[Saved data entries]

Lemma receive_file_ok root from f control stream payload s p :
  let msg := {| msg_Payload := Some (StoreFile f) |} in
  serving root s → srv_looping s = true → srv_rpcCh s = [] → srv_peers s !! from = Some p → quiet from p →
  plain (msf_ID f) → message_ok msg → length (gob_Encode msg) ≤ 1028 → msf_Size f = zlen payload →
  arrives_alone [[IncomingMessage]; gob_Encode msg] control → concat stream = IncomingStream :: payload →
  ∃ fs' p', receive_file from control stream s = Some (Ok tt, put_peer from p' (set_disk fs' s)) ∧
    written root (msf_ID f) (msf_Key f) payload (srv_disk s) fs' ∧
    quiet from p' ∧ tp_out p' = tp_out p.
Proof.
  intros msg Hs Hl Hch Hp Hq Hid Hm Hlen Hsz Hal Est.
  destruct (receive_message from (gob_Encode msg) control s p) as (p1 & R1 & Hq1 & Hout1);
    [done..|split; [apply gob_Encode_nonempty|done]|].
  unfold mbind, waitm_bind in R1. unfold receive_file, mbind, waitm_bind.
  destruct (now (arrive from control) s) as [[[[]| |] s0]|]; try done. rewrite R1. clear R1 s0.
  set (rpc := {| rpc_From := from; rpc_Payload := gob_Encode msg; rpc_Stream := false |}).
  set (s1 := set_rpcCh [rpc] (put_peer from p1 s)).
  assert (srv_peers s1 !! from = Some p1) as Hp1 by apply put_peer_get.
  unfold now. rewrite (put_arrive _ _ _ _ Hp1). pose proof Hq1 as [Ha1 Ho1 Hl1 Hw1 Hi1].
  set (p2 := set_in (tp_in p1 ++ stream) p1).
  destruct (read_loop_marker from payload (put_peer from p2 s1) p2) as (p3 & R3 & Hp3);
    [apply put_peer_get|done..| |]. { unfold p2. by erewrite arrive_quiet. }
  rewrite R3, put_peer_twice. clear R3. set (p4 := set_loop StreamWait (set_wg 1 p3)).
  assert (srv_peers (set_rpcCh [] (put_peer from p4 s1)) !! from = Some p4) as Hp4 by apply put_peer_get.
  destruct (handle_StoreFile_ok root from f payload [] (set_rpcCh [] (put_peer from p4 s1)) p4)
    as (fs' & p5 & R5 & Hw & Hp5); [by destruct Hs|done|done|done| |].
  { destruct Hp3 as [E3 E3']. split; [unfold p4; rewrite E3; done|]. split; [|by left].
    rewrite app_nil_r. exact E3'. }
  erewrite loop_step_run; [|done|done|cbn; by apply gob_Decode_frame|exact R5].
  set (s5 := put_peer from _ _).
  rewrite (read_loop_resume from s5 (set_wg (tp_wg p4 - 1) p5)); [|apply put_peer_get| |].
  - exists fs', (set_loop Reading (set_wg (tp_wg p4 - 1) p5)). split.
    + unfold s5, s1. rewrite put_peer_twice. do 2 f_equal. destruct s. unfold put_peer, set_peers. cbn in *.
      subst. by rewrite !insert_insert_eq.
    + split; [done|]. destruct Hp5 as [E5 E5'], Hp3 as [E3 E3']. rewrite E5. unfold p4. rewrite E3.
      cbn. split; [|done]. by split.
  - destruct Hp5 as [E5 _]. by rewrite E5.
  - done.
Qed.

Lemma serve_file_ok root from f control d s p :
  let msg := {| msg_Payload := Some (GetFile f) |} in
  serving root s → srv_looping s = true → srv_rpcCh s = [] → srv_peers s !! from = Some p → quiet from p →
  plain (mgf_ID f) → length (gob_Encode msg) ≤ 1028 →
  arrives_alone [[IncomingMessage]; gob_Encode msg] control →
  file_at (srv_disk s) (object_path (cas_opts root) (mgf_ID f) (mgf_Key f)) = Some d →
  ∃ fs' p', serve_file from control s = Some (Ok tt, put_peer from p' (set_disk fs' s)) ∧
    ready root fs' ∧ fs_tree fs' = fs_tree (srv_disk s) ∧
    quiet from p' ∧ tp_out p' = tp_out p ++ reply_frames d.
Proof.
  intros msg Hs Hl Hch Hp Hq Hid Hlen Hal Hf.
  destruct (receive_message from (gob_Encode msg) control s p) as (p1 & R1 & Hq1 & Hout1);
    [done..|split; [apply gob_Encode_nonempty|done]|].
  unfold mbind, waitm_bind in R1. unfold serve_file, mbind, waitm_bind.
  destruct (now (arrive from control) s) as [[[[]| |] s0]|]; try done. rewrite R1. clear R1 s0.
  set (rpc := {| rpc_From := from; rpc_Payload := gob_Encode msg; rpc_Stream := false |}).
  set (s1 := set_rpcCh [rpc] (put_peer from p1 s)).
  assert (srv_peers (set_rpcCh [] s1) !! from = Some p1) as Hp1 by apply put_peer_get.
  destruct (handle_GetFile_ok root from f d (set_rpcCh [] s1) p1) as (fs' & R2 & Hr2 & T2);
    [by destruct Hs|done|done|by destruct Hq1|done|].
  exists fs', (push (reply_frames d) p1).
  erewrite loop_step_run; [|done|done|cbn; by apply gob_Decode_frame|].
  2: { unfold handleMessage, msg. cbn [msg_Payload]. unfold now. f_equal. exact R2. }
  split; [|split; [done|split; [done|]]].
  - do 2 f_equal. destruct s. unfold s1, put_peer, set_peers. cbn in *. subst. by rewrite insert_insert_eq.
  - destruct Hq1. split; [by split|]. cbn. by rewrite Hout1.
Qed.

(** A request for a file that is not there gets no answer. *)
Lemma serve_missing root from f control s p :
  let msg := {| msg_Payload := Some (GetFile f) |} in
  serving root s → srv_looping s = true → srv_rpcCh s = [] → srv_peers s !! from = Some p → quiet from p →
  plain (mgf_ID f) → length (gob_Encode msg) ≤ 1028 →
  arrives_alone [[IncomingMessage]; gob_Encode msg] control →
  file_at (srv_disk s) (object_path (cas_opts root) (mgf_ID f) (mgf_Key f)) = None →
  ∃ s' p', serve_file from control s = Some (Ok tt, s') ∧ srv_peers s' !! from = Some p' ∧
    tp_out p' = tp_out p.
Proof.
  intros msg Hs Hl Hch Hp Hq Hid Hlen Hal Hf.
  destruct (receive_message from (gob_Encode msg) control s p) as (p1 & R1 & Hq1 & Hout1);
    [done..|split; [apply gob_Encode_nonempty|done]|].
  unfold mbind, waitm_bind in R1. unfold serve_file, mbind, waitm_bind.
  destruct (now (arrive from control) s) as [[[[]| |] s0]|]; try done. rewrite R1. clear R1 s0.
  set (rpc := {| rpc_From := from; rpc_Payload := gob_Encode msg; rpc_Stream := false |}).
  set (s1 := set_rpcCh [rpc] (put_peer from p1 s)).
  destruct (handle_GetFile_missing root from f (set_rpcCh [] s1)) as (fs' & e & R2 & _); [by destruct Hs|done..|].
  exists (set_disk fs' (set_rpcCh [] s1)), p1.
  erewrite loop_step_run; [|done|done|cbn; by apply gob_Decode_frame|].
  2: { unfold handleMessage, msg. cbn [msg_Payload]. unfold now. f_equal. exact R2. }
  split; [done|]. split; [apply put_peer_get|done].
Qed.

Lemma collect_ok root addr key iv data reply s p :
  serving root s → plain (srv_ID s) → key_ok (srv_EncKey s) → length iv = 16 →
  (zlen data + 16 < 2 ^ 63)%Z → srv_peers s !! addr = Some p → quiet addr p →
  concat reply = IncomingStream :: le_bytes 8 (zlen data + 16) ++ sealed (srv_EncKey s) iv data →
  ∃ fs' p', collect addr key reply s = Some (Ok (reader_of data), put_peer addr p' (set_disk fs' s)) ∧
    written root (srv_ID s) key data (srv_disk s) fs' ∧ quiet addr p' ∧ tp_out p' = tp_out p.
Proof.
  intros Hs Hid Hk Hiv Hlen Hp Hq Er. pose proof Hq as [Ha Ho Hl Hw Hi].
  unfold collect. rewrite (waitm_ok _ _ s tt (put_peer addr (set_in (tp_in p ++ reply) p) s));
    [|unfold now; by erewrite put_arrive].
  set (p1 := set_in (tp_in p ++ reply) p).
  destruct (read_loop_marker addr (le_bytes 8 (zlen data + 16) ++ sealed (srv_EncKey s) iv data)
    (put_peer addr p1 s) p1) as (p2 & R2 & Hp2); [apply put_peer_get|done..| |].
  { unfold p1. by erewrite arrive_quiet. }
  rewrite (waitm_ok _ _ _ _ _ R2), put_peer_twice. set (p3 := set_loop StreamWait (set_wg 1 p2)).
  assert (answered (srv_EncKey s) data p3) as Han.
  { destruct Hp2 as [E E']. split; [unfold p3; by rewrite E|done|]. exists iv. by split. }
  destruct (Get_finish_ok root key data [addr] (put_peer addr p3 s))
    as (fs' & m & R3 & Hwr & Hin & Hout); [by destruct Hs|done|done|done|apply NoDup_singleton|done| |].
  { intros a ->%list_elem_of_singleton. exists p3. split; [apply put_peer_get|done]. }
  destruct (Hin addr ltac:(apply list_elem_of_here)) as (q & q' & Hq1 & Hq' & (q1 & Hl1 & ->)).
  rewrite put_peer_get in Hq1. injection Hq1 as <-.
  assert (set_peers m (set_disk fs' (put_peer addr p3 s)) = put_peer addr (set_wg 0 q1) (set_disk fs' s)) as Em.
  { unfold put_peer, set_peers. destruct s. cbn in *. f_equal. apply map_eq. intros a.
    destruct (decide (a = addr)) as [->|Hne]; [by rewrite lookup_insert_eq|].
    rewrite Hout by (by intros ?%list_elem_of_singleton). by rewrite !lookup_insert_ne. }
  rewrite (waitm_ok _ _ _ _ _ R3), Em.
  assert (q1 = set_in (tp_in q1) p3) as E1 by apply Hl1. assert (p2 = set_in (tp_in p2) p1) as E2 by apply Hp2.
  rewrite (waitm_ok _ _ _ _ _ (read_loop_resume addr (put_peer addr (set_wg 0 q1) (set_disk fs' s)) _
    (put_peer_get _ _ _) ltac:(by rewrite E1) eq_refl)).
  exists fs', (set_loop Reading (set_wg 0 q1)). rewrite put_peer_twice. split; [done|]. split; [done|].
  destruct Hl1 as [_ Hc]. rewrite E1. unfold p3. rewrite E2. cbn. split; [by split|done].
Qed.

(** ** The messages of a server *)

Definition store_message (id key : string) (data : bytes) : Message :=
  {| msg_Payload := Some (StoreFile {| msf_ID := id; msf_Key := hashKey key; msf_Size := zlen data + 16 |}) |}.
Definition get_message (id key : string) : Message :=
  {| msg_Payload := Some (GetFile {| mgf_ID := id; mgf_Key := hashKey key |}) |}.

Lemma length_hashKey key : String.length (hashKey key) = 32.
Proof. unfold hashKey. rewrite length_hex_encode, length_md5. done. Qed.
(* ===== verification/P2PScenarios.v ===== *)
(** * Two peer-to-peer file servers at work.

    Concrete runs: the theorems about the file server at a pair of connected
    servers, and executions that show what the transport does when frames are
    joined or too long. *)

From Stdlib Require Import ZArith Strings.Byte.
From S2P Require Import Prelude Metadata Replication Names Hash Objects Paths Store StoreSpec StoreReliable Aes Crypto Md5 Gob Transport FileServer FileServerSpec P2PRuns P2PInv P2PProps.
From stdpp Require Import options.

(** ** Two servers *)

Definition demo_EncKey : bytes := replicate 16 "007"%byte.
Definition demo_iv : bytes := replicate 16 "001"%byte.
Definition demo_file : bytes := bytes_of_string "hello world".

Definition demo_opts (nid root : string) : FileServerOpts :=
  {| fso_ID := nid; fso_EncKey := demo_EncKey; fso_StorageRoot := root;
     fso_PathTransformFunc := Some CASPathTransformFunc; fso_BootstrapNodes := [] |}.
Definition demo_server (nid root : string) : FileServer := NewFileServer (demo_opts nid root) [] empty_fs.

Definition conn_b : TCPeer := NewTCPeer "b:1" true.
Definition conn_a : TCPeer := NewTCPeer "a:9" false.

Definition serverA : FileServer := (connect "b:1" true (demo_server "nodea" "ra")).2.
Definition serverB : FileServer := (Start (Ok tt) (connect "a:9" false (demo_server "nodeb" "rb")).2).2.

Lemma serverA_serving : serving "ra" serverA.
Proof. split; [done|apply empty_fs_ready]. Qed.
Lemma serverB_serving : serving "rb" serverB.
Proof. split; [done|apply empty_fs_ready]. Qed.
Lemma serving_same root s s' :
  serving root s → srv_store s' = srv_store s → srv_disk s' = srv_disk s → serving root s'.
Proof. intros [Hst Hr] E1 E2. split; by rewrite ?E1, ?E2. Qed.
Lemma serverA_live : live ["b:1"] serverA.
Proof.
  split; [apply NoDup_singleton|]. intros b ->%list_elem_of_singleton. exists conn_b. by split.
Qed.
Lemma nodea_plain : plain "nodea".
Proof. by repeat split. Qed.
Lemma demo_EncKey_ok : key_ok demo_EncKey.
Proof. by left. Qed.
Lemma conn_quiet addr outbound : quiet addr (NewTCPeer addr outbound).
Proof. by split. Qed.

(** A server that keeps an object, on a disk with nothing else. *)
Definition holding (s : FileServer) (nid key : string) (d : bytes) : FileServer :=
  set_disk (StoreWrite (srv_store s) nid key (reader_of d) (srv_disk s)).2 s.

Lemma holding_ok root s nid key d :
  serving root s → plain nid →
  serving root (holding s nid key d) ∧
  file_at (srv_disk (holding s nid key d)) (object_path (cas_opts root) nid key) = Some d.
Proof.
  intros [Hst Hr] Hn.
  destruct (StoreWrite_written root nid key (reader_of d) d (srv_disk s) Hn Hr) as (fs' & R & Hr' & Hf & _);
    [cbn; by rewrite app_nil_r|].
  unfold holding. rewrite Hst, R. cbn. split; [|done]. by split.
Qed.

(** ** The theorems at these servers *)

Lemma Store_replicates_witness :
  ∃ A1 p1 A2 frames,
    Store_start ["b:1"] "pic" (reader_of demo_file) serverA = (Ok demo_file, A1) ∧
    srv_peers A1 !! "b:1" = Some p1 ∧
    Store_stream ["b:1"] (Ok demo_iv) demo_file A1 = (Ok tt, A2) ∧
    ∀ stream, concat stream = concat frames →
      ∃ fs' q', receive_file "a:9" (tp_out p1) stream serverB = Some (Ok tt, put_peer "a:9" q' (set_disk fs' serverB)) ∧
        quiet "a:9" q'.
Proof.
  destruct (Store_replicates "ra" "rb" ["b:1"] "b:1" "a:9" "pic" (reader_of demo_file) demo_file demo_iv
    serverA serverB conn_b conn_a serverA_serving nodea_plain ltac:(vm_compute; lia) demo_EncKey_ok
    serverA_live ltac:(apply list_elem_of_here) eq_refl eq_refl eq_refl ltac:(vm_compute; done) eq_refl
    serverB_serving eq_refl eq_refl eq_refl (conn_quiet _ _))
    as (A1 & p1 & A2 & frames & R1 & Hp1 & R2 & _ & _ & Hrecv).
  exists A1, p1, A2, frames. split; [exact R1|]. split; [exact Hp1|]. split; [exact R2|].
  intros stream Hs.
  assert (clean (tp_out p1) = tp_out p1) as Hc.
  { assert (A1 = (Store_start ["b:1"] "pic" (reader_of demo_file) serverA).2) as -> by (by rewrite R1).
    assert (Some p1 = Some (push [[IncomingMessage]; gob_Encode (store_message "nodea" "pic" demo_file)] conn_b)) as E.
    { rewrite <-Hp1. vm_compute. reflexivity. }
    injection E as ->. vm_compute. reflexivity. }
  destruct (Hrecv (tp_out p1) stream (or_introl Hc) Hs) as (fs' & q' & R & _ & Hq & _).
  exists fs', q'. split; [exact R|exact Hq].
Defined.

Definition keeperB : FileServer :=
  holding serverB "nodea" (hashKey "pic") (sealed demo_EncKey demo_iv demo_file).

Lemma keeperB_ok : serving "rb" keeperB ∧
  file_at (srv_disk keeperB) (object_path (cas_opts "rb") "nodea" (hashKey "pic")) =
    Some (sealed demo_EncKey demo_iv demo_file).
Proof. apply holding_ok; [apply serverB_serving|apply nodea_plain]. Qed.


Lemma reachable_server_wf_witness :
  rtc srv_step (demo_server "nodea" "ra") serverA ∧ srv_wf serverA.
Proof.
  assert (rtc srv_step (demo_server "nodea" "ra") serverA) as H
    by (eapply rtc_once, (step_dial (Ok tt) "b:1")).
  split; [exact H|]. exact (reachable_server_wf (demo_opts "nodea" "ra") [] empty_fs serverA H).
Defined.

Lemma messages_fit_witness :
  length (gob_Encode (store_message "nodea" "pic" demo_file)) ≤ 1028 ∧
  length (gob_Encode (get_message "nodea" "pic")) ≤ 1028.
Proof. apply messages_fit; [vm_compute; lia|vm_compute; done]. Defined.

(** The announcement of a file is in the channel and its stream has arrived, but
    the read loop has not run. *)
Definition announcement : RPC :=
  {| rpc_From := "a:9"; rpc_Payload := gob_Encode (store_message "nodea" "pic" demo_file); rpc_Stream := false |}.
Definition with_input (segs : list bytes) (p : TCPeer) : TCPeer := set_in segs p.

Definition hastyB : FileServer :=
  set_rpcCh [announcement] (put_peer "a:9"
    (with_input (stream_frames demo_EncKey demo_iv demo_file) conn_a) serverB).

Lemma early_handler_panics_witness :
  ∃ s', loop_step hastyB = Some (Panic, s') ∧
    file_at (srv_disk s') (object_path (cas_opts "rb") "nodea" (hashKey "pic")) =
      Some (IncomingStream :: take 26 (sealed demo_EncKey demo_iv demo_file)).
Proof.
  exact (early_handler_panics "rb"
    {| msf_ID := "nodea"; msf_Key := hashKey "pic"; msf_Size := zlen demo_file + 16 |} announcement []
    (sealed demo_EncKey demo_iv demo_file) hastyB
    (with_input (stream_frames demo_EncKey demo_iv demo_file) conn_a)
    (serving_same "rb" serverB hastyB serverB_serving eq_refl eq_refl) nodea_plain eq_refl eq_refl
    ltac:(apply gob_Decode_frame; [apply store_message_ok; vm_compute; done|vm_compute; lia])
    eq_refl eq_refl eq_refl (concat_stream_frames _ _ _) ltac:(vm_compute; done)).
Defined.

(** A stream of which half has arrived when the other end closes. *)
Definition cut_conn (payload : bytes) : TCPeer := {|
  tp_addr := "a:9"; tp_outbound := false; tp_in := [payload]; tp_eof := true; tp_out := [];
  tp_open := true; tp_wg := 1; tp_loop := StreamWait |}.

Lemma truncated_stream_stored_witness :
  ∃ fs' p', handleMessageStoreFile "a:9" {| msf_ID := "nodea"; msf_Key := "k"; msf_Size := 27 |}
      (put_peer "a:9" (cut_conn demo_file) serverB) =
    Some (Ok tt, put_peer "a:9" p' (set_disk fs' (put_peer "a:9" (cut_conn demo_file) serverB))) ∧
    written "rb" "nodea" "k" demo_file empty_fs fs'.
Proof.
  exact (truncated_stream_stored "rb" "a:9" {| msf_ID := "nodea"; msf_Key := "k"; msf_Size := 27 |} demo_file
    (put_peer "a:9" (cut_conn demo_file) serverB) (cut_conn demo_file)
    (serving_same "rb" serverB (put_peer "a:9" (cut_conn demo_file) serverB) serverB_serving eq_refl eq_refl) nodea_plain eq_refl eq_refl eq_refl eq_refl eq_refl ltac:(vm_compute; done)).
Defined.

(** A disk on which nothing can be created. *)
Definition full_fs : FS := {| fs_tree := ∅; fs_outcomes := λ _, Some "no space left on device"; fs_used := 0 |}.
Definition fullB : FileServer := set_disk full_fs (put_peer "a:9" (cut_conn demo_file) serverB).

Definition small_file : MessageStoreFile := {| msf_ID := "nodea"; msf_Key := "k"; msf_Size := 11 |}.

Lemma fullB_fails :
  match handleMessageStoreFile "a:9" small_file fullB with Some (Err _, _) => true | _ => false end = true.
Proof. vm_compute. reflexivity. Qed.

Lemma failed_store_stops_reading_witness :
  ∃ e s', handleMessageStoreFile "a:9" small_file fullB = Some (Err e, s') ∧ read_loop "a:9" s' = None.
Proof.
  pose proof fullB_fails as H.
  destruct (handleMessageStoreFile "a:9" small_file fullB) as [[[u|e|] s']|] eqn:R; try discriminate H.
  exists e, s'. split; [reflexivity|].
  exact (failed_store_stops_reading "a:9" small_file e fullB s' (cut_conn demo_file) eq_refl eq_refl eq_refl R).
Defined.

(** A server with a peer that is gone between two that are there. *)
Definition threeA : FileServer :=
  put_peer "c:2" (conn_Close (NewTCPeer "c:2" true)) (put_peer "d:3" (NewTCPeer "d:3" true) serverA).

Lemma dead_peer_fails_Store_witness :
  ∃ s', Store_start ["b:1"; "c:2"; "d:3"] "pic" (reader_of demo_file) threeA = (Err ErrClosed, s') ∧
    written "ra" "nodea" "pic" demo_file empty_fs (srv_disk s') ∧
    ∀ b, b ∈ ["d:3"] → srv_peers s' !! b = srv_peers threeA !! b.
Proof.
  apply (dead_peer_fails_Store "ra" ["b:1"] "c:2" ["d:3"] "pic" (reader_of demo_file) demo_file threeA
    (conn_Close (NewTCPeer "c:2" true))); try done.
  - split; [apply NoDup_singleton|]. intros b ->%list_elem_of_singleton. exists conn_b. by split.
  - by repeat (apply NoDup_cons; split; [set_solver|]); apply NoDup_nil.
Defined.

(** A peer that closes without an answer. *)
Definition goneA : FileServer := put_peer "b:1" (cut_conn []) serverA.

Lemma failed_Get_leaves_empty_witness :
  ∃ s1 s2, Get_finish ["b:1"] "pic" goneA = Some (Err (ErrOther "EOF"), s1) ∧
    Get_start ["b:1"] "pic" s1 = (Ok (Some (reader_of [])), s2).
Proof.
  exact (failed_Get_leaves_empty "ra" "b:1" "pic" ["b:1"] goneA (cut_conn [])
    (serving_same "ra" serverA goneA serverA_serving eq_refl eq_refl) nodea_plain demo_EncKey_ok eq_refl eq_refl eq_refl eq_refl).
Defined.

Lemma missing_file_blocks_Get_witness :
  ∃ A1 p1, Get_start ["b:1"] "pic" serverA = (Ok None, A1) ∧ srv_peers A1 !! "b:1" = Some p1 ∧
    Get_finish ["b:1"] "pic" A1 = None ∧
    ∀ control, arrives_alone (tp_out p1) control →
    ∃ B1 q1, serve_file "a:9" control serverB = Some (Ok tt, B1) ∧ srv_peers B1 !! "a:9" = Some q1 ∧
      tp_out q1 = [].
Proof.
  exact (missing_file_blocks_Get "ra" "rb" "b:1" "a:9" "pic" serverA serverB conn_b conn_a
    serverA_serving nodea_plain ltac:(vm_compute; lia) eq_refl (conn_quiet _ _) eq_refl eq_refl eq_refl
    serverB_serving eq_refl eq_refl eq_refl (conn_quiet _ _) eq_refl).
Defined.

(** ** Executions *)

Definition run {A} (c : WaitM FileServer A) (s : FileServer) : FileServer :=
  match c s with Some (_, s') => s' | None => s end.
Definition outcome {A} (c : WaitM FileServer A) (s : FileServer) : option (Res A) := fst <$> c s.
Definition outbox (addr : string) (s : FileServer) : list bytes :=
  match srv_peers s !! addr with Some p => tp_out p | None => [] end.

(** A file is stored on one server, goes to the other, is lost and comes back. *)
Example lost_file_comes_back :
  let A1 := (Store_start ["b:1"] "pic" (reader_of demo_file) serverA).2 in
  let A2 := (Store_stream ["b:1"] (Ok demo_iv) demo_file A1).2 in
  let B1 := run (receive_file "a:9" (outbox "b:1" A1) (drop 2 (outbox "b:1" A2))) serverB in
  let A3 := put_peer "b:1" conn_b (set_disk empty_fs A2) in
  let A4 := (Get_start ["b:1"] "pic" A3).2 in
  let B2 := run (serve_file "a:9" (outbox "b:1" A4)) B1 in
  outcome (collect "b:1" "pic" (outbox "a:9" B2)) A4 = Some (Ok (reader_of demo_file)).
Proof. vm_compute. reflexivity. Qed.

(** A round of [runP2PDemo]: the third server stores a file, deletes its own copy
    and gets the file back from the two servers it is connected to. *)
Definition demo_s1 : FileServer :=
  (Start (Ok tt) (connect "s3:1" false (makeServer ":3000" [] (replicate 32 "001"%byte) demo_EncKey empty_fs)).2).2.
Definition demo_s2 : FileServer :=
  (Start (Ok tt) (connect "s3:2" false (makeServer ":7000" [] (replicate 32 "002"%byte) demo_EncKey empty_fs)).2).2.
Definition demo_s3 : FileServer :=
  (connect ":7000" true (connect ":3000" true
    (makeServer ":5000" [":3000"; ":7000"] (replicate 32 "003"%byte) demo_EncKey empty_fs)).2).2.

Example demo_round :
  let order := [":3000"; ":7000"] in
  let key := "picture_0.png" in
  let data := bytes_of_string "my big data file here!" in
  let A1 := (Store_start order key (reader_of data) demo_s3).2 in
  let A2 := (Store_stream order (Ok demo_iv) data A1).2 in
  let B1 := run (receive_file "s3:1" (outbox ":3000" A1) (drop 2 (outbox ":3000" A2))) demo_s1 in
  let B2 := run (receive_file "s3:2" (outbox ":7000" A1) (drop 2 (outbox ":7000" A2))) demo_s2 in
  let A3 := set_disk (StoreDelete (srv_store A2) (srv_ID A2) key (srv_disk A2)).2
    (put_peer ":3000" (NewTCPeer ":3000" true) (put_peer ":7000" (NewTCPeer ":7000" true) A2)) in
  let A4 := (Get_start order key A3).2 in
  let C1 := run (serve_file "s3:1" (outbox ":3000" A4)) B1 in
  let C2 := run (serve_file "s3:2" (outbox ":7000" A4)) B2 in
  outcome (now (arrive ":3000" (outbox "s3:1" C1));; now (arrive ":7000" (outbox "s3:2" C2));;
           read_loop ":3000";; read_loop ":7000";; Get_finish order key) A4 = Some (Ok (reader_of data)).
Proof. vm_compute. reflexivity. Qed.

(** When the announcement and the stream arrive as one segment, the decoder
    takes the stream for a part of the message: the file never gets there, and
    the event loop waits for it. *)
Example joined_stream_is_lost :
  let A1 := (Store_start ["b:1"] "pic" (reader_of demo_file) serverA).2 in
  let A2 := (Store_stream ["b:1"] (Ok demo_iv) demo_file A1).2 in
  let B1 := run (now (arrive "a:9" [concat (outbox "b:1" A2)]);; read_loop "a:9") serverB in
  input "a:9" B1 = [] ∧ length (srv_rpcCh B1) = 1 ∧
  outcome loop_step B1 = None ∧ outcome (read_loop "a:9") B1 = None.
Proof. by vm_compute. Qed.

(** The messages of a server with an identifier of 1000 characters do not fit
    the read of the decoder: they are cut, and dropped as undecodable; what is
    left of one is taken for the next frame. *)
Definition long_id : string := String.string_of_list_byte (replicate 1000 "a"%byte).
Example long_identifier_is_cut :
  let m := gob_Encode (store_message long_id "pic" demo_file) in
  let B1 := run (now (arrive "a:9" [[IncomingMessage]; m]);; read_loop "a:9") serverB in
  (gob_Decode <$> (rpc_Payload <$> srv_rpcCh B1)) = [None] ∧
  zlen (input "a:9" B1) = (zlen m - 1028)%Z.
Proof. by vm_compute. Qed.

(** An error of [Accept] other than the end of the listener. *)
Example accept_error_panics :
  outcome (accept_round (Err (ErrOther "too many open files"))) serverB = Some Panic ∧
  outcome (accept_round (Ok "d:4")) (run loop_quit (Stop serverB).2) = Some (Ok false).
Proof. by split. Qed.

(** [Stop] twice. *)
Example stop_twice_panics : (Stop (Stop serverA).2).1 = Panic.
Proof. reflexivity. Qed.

### Exercise details
Give the exact lines, and only those, from the line containing "A2))) demo_s1 in" through the line containing "let A3 := set_disk" in the entries above.

### Your response
  let B1 := run (receive_file "s3:1" (outbox ":3000" A1) (drop 2 (outbox ":3000" A2))) demo_s1 in
  let B2 := run (receive_file "s3:2" (outbox ":7000" A1) (drop 2 (outbox ":7000" A2))) demo_s2 in
  let A3 := set_disk (StoreDelete (srv_store A2) (srv_ID A2) key (srv_disk A2)).2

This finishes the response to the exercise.